WORK ITEM: The result should be the line with "s. rewrite swap_lookup by lia." followed by every remaining line of the entries, each reproduced exactly, with nothing else.

Saved data entries:
+++

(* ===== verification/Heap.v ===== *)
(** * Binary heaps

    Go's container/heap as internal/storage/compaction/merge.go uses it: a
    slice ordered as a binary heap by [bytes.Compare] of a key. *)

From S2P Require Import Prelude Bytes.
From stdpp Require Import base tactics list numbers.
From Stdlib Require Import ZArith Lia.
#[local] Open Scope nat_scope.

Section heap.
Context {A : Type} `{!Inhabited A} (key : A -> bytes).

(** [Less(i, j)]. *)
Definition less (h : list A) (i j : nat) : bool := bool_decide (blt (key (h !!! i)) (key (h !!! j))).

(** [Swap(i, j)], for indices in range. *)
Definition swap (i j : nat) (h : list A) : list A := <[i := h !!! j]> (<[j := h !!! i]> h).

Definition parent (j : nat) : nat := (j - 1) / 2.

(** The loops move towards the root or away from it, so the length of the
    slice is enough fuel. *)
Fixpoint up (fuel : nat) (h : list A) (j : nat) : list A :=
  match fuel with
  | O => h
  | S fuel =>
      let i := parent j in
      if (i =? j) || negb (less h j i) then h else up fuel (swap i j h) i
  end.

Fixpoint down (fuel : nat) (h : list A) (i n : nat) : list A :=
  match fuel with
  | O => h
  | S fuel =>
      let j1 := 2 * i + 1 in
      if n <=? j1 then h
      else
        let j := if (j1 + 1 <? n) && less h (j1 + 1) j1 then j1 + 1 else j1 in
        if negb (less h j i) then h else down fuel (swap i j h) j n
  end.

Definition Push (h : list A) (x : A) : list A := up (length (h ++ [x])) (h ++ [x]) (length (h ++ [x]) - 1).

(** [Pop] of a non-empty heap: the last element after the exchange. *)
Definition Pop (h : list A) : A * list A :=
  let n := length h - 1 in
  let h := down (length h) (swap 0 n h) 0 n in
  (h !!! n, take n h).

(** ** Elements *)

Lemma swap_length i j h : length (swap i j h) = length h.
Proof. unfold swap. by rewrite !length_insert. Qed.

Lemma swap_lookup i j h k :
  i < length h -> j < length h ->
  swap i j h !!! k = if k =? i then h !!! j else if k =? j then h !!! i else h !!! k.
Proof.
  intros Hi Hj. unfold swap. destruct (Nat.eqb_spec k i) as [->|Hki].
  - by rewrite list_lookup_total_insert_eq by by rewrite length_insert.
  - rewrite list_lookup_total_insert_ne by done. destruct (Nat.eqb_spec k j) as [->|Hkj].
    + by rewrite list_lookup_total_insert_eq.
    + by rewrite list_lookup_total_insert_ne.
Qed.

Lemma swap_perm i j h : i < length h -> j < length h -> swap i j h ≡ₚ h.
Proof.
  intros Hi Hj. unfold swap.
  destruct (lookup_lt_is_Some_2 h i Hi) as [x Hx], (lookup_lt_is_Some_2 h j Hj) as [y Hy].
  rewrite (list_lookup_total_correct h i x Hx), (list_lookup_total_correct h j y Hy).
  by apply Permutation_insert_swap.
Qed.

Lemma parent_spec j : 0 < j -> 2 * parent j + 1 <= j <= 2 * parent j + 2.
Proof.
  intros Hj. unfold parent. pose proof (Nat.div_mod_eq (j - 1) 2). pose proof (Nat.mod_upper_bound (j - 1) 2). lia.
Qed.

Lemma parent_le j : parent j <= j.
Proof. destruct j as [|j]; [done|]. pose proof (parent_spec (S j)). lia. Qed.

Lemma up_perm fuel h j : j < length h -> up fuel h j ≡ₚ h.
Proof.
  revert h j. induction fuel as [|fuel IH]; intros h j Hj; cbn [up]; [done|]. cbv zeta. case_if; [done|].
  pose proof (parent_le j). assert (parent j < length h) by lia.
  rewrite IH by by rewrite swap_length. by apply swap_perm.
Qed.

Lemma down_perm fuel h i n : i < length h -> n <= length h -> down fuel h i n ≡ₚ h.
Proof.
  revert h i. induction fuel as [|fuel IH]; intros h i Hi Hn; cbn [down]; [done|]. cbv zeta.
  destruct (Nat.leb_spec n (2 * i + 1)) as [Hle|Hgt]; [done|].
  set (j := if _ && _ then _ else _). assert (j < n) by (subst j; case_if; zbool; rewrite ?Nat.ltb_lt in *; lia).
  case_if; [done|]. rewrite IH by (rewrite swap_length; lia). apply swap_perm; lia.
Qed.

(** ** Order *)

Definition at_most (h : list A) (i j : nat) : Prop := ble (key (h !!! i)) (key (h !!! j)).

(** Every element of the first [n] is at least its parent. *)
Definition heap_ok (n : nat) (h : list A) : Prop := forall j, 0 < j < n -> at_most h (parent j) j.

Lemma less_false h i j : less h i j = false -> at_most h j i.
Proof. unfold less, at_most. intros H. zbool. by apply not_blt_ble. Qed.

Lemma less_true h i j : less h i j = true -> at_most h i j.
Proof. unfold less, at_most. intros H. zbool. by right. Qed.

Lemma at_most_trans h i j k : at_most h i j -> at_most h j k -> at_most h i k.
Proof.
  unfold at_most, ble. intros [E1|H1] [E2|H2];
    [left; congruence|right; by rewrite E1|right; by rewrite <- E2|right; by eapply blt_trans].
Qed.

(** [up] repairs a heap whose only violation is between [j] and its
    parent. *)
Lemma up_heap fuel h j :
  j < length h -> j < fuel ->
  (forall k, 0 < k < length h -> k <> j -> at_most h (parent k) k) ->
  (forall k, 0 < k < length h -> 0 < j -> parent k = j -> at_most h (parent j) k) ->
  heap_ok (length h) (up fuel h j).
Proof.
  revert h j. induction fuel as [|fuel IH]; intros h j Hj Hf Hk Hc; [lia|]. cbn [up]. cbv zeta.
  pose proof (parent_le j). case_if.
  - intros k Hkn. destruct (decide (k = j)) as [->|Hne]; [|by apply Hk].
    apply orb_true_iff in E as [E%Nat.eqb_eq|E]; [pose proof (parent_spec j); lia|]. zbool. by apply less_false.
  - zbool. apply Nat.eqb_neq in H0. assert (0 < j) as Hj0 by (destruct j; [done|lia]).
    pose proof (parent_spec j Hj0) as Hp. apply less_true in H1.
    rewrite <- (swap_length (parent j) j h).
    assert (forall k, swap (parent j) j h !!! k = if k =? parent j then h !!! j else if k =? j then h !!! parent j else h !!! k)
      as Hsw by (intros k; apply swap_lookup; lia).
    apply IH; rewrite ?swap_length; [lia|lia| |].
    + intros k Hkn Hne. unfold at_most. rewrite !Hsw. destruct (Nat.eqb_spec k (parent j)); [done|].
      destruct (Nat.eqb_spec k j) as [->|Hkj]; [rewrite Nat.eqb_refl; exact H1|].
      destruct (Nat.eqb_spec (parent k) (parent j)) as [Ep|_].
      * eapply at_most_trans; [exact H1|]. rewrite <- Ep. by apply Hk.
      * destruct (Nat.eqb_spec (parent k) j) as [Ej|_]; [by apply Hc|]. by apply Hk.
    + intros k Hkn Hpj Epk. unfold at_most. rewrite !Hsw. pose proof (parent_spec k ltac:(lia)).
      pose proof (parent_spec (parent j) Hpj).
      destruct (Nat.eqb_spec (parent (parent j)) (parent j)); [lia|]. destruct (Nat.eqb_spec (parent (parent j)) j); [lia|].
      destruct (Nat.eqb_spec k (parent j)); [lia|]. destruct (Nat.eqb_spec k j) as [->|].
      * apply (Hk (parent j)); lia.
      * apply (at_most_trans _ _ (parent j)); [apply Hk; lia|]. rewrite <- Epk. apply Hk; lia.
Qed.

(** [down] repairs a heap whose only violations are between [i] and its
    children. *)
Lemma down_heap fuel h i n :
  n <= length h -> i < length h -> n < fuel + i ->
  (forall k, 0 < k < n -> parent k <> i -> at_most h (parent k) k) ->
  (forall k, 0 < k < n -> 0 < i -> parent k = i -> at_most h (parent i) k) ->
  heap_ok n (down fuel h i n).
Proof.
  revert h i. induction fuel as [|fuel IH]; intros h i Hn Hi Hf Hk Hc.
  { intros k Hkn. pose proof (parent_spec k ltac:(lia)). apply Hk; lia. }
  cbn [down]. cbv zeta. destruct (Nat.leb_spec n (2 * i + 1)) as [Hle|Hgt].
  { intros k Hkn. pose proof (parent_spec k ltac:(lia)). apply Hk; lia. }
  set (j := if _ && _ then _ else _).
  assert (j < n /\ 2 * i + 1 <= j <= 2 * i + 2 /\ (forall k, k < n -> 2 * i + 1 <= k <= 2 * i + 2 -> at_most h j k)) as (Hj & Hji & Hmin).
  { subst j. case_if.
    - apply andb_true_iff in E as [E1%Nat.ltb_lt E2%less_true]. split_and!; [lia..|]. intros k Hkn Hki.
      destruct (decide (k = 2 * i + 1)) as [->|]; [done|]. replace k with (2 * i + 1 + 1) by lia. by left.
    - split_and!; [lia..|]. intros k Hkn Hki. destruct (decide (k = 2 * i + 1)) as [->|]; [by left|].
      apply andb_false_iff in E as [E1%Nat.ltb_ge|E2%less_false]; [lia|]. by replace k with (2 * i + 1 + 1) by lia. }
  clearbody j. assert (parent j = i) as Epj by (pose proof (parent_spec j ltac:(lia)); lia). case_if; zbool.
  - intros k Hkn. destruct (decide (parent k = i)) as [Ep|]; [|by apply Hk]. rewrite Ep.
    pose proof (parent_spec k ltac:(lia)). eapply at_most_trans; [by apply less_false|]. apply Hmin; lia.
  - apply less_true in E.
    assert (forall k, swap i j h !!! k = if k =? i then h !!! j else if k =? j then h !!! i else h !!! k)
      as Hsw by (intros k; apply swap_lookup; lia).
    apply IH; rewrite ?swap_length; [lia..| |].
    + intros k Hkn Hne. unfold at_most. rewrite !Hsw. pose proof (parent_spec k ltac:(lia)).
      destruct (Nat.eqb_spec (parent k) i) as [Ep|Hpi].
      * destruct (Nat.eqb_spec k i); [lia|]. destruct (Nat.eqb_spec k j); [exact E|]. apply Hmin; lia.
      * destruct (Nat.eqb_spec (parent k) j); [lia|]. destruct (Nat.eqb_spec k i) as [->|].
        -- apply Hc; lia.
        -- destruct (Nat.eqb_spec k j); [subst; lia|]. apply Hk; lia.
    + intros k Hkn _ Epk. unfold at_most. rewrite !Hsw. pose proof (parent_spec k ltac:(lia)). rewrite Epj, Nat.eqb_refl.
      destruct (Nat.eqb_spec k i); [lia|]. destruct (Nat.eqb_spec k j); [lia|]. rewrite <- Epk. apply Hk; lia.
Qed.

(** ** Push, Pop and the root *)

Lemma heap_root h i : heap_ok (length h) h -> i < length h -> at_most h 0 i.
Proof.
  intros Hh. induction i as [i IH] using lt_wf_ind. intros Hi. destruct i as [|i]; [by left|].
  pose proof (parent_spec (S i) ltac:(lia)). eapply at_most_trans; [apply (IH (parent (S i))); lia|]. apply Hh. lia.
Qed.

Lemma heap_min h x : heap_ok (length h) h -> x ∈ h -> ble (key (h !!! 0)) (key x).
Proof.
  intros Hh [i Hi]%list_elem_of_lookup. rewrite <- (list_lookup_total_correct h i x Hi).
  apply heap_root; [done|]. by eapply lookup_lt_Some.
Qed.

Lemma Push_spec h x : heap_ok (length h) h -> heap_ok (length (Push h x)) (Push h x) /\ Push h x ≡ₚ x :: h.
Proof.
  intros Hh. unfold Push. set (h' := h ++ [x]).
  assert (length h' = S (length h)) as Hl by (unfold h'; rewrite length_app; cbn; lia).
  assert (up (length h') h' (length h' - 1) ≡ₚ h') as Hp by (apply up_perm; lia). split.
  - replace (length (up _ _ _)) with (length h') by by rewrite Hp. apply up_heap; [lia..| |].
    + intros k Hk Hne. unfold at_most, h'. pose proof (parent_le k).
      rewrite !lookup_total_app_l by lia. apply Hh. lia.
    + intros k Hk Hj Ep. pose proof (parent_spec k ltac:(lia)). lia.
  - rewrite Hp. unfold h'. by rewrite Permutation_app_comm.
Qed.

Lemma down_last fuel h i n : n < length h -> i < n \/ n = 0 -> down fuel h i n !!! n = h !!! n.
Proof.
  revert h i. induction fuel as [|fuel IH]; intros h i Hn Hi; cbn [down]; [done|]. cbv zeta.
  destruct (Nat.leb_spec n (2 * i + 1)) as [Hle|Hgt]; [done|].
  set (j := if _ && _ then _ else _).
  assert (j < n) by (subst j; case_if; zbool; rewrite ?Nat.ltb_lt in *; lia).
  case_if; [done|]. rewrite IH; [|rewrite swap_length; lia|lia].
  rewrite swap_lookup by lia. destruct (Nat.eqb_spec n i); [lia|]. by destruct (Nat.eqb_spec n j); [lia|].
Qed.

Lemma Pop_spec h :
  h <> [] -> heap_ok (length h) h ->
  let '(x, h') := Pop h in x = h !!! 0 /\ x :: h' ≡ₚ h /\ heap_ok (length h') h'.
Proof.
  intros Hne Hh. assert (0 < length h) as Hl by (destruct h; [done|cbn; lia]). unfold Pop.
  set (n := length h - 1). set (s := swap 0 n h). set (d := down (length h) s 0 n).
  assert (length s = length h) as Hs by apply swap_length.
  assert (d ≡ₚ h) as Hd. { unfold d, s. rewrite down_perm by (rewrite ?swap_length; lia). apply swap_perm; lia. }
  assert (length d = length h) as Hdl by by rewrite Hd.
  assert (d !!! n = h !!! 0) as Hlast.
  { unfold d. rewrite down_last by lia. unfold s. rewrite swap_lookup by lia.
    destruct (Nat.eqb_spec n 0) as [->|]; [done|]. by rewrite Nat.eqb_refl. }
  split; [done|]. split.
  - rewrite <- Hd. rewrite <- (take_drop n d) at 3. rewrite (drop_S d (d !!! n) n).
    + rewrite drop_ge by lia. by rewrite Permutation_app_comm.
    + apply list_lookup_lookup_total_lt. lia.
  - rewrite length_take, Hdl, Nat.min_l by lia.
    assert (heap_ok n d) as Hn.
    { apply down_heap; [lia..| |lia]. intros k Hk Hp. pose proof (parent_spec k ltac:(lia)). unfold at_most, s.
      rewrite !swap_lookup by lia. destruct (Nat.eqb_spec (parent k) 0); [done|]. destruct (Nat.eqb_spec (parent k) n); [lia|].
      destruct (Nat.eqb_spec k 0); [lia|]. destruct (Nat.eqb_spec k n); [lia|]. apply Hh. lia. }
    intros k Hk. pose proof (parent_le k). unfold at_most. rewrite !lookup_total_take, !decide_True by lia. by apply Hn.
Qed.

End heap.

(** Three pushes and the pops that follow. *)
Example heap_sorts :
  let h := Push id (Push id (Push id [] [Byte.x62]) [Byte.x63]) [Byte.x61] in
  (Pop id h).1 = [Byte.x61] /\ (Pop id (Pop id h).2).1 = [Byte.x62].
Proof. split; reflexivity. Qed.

+++

EXERCISE RESPONSE:
  { unfold d. rewrite down_last by lia. unfold s. rewrite swap_lookup by lia.
    destruct (Nat.eqb_spec n 0) as [->|]; [done|]. by rewrite Nat.eqb_refl. }
  split; [done|]. split.
  - rewrite <- Hd. rewrite <- (take_drop n d) at 3. rewrite (drop_S d (d !!! n) n).
    + rewrite drop_ge by lia. by rewrite Permutation_app_comm.
    + apply list_lookup_lookup_total_lt. lia.
  - rewrite length_take, Hdl, Nat.min_l by lia.
    assert (heap_ok n d) as Hn.
    { apply down_heap; [lia..| |lia]. intros k Hk Hp. pose proof (parent_spec k ltac:(lia)). unfold at_most, s.
      rewrite !swap_lookup by lia. destruct (Nat.eqb_spec (parent k) 0); [done|]. destruct (Nat.eqb_spec (parent k) n); [lia|].
      destruct (Nat.eqb_spec k 0); [lia|]. destruct (Nat.eqb_spec k n); [lia|]. apply Hh. lia. }
    intros k Hk. pose proof (parent_le k). unfold at_most. rewrite !lookup_total_take, !decide_True by lia. by apply Hn.
Qed.

End heap.

(** Three pushes and the pops that follow. *)
Example heap_sorts :
  let h := Push id (Push id (Push id [] [Byte.x62]) [Byte.x63]) [Byte.x61] in
  (Pop id h).1 = [Byte.x61] /\ (Pop id (Pop id h).2).1 = [Byte.x62].
Proof. split; reflexivity. Qed.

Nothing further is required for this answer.